To curb the menace of manipulation and weed out ghost accounts, the Employees’ Provident Fund Organisation has tightened the rules, making it compulsory for companies to list details of employees — both permanent and contractual — on the electronic challan-cum-return (ECR), and prescribed stiff penalties including imprisonment for employers unable or unwilling to furnish details of workers eligible for PF contribution.
While admitting that assessment of companies has become difficult considering migratory contract labourers, the EPFO said in a circular: “Establishment shall file returns and remittances of its employees (whether regular or contractual) through ECR.”
If the company has on its rolls employees who are deputed to other establishments on a contractual basis, then the EPF code number of the establishment to which the employee have been deputed has to be mentioned in the ECR. “There shall be no assessment without identifying individual members in whose account the fund is to be credited,” it said.
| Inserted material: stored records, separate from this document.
(* ===== verification/RuntimeJobs.v ===== *)
(** * Durable jobs and their leases (services/runtime_jobs.py)

    A ticket is a FIFO lane of jobs.  A worker claims the head of a lane under
    a lease with a fencing token, renews it, and completes, retries or kills
    the job; killing a job publishes a safe reply and hands the lane on.
    Idempotent commands are accepted once.

    The operations are those of the application dialect; the PostgreSQL worker
    reaches the same rows through SECURITY DEFINER capabilities.  Attempts are
    non-negative, as the table's check constraint demands.

    Main results: at most one leased job per ticket and it is the oldest active
    one, under any interleaving of operations; a lease that was superseded is
    rejected for ever; two leases of a ticket that both pass the fence are the
    same lease; retries are bounded; a command is accepted once. *)
From Stdlib Require Import Ascii.
From S2P Require Import Prelude PyValue Sha256 CanonicalJson Timestamps Store EventChain Lifecycle.
Local Open Scope string_scope.
Local Open Scope list_scope.
Local Open Scope Z_scope.

(** ** Converging the aggregates of a dead job *)
Definition abort_marker (job_id : string) (m : CheckpointCommitMarker) : CheckpointCommitMarker :=
  if (k_job_id m ==? job_id) && (k_status m in? ["prepared"; "checkpoint_written"])
  then m |> set_k_status "aborted" |> set_k_status_version (k_status_version m + 1)
  else m.

Section dead.
Context `{PyRuntime}.

(** The failed turn of the run. *)
Definition fail_turn (s : store) (run : AgentRun) : store :=
  match r_turn_id run with
  | Some turn_id =>
      if is_empty_str turn_id then s else
      match turns s !! turn_id with
      | Some turn => put_turn (turn |> set_u_activity_state "failed" |> set_u_result_state (Some "failed")
                                    |> set_u_completed_at (r_completed_at run)) s
      | None => s
      end
  | None => s
  end.

(** The customer-visible reply, published once per job. *)
Definition failure_key (job : RuntimeJob) : string := "runtime-failure:" +:+ j_id job.
Definition publish_failure (s : store) (ev : env) (ids : fresh_ids) (job : RuntimeJob) (run : AgentRun)
    (ticket : SupportTicket) (failure_category : string) : res store :=
  if exists_where (fun m => (m_tenant_id m ==? j_tenant_id job) && (m_publication_key m ==? Some (failure_key job)))
       (messages s)
  then Ok (put_ticket ticket s) else
  let ticket := set_t_next_message_sequence (t_next_message_sequence ticket + 1) ticket in
  let? content := public_failure_reply failure_category in
  let message := mk_message (f_message ids) (j_tenant_id job) (t_id ticket) (r_turn_id run) (Some (r_id run))
                   (j_approval_id job) (Some (t_next_message_sequence ticket)) "assistant"
                   (Some (failure_key job)) "assistant" content
                   (PyList [PyDict [("kind", PyStr "runtime_failure");
                                    ("reason_code", PyStr "automatic_processing_failed");
                                    ("failure_category", PyStr failure_category)]]) in
  let ticket := advance_conversation_activity ticket (clock ev) in
  raise IntegrityError when isSome (messages s !! f_message ids)
    || exists_where (fun m => (m_ticket_id m ==? t_id ticket)
                              && (m_conversation_sequence m ==? Some (t_next_message_sequence ticket))) (messages s) ;;
  Ok (s |> put_message message |> put_ticket ticket).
Though this clause has triggered speculations that the EPFO was being unduly soft on erring companies, a senior official clarified that it was incorporated to weed out “ghost accounts” and curb corruption. “Some companies don’t give details of employees’ names even though they deduct PF contribution from their salaries, and then transfer these funds to promoters’ relatives or other fictitious people,” the official said.
“If the employer is unable or unwilling to submit requisite details, action under Sections 14, 14A, 14AA, 14AB and 14AC of the EPFO Act shall be initiated,” the circular said, referring to imprisonment for a term of 2-5 years and a fine of Rs. 25,000.